◆ **Task directions**:
Lift every line from the entries that includes the word "with".

◆ ◆ ◆ ◆ ◆ ◆ ◆

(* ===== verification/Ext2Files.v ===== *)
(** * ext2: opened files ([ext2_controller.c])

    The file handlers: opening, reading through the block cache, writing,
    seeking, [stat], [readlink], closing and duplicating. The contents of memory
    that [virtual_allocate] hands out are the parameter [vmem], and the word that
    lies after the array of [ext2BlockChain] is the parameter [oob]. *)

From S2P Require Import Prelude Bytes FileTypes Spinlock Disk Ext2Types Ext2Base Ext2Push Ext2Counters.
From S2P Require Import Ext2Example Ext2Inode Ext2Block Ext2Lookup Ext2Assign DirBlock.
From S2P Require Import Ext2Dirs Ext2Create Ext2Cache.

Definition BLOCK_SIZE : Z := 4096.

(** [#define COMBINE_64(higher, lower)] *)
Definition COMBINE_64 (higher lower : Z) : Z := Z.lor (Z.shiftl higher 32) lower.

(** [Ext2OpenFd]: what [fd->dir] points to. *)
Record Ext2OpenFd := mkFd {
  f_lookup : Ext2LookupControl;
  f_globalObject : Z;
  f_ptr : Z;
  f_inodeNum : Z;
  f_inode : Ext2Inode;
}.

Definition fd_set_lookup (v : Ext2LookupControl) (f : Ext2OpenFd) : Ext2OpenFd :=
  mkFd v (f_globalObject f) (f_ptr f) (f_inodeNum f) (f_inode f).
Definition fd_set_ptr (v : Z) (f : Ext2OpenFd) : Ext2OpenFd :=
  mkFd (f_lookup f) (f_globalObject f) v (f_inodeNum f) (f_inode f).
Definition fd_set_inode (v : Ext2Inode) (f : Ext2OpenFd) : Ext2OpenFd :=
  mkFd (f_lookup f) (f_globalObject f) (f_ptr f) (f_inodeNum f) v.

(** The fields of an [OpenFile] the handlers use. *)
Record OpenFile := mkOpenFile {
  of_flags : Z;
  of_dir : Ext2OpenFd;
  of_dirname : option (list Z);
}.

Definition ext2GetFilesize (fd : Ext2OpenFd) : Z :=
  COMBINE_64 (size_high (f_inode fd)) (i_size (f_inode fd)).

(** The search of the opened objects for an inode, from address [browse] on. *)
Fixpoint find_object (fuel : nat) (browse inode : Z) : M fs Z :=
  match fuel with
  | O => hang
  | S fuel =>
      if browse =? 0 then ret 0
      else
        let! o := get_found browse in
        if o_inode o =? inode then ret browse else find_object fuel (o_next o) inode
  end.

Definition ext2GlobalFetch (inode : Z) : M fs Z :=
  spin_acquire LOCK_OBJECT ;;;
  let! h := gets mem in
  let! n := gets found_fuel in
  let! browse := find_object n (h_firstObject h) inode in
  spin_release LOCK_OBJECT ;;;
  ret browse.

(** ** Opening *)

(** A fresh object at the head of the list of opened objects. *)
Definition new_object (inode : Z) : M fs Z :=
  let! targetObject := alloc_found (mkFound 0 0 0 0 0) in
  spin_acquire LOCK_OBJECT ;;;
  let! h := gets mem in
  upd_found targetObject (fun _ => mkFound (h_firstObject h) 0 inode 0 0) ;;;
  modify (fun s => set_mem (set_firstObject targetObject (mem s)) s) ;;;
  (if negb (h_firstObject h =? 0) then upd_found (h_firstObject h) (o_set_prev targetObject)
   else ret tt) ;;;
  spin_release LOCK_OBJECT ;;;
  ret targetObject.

◆ ◆ ◆ ◆ ◆ ◆ ◆

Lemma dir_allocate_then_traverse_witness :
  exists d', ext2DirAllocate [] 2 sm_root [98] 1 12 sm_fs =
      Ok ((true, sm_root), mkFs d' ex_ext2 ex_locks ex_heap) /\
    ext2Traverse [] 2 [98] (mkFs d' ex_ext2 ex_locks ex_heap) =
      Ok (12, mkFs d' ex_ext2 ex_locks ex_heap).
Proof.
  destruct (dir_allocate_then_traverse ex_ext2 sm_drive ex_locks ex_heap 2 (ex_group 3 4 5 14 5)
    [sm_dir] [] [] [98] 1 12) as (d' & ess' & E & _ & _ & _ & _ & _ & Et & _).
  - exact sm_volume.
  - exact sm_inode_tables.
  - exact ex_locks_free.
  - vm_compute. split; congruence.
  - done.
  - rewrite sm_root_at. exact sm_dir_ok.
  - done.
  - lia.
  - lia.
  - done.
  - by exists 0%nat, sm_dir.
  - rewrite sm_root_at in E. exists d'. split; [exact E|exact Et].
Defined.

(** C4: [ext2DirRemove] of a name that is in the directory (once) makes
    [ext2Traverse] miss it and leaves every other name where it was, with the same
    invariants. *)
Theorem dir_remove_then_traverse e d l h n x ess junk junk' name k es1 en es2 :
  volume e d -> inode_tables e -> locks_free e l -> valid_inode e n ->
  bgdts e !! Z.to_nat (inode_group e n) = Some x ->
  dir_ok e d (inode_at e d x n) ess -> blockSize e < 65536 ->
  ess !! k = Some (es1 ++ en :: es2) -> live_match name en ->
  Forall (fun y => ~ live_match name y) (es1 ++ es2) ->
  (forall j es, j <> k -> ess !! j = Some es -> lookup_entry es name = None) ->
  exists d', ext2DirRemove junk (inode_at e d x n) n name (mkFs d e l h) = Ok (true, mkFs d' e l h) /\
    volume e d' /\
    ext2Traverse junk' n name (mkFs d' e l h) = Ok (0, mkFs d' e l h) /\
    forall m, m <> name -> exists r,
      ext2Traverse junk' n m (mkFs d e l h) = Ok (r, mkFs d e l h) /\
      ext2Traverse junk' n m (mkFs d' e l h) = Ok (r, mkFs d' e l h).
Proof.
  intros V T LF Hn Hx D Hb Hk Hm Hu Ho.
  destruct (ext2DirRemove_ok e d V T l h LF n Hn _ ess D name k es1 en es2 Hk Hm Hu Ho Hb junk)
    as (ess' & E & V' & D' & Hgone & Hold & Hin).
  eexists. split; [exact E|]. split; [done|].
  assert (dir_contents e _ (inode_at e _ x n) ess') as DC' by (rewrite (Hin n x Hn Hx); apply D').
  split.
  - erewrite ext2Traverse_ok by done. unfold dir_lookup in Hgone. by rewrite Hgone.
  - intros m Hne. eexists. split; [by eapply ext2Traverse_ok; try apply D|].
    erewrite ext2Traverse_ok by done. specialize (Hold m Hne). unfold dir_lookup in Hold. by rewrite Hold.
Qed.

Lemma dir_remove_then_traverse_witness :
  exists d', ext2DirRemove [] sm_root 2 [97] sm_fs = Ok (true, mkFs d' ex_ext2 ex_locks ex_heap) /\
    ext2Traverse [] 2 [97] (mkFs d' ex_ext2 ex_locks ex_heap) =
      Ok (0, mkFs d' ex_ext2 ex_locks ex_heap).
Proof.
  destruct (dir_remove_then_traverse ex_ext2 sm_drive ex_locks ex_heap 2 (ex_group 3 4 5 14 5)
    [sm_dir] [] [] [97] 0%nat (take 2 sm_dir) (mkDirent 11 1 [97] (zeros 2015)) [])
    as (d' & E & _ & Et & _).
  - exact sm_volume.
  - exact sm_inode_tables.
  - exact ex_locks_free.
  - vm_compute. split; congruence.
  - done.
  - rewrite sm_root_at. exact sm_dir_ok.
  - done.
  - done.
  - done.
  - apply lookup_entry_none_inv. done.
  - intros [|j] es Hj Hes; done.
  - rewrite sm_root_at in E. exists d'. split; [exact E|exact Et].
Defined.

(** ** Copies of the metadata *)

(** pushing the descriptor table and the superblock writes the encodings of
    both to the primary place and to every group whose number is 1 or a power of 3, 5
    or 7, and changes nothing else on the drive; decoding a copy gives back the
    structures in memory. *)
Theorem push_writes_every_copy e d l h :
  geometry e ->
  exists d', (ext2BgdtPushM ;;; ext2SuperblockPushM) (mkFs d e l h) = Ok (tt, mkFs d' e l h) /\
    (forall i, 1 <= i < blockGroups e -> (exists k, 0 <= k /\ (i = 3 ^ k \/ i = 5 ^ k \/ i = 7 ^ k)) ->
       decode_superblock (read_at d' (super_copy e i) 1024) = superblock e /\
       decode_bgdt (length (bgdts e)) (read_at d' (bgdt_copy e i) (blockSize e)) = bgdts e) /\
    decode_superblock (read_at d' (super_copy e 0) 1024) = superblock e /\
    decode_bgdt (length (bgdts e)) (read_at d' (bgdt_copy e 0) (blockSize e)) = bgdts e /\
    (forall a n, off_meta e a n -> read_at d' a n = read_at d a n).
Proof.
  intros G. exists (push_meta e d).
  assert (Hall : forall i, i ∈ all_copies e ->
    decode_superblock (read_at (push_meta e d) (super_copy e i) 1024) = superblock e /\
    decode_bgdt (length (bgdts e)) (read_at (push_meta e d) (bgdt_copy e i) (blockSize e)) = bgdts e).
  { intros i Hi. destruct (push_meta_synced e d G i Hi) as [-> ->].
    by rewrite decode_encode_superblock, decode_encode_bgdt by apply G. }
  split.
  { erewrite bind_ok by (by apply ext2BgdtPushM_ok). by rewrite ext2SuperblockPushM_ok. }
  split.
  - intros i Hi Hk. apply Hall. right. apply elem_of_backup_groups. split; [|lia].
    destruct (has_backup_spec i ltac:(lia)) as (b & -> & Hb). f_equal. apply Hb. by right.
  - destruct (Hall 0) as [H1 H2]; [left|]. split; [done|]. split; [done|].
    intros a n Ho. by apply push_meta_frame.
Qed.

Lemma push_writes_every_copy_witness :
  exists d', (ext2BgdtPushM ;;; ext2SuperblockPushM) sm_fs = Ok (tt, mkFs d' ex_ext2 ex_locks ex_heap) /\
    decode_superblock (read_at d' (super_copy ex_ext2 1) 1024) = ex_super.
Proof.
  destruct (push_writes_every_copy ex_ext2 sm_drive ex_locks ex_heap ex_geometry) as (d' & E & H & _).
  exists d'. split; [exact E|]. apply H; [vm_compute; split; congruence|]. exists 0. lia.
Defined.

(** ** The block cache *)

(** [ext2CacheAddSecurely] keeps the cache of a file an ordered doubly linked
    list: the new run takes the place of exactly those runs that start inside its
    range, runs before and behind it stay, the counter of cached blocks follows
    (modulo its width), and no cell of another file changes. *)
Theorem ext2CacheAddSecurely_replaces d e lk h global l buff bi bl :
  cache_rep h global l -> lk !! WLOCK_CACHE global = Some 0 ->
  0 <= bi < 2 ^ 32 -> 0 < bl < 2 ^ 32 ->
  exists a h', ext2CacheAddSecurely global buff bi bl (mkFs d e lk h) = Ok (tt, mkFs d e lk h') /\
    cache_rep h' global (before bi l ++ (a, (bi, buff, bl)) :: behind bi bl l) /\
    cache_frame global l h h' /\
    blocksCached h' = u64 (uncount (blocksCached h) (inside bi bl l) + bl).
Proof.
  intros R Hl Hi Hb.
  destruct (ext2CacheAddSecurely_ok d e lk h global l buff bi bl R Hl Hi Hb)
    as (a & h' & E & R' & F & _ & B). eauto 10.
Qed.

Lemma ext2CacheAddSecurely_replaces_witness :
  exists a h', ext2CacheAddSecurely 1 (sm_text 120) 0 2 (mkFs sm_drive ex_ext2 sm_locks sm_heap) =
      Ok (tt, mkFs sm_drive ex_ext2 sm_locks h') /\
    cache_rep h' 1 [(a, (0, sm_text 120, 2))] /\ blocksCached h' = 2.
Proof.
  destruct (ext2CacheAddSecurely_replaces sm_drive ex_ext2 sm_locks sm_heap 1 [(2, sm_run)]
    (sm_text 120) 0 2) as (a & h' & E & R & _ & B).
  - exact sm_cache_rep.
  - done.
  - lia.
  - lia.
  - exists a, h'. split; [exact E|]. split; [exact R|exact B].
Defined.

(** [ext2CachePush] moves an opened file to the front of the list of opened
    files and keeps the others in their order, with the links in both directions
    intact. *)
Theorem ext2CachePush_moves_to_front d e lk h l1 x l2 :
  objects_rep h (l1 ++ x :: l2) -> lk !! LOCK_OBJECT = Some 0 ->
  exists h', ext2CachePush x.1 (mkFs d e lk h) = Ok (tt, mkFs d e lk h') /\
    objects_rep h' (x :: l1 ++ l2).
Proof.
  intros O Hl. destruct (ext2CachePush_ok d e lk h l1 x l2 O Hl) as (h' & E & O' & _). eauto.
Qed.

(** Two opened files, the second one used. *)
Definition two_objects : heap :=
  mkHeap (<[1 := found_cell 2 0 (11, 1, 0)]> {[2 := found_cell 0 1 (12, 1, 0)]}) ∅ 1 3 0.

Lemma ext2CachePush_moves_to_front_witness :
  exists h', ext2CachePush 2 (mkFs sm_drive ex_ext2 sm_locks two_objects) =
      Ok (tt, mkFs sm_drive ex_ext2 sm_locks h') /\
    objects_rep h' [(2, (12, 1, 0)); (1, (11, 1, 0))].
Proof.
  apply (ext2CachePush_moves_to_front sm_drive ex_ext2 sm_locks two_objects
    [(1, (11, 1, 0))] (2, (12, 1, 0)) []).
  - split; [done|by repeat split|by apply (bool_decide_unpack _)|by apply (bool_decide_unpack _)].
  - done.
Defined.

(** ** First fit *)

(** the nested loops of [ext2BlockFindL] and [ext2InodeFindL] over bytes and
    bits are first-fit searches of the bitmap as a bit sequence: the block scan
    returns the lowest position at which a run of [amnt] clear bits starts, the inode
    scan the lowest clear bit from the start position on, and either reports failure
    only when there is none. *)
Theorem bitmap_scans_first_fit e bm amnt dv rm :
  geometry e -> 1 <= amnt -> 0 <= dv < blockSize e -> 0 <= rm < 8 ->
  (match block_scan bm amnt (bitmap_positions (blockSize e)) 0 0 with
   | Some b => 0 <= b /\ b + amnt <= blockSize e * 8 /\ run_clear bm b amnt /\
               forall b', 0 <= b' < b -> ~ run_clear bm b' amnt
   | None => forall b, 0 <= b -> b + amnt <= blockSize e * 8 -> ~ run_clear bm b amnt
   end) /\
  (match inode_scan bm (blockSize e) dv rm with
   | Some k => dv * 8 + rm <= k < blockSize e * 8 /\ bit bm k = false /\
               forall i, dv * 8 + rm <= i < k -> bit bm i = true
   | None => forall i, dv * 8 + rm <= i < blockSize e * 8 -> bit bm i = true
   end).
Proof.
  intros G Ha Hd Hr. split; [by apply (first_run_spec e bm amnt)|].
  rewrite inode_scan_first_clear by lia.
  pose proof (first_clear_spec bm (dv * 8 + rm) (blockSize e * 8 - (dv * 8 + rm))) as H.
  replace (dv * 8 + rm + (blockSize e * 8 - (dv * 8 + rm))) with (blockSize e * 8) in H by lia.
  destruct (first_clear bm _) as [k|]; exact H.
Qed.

◆ ◆ ◆ ◆ ◆ ◆ ◆

◆ **Result**:
  match fuel with
    [ext2Traverse] miss it and leaves every other name where it was, with the same
    files and keeps the others in their order, with the links in both directions
  (match block_scan bm amnt (bitmap_positions (blockSize e)) 0 0 with
  (match inode_scan bm (blockSize e) dv rm with
  replace (dv * 8 + rm + (blockSize e * 8 - (dv * 8 + rm))) with (blockSize e * 8) in H by lia.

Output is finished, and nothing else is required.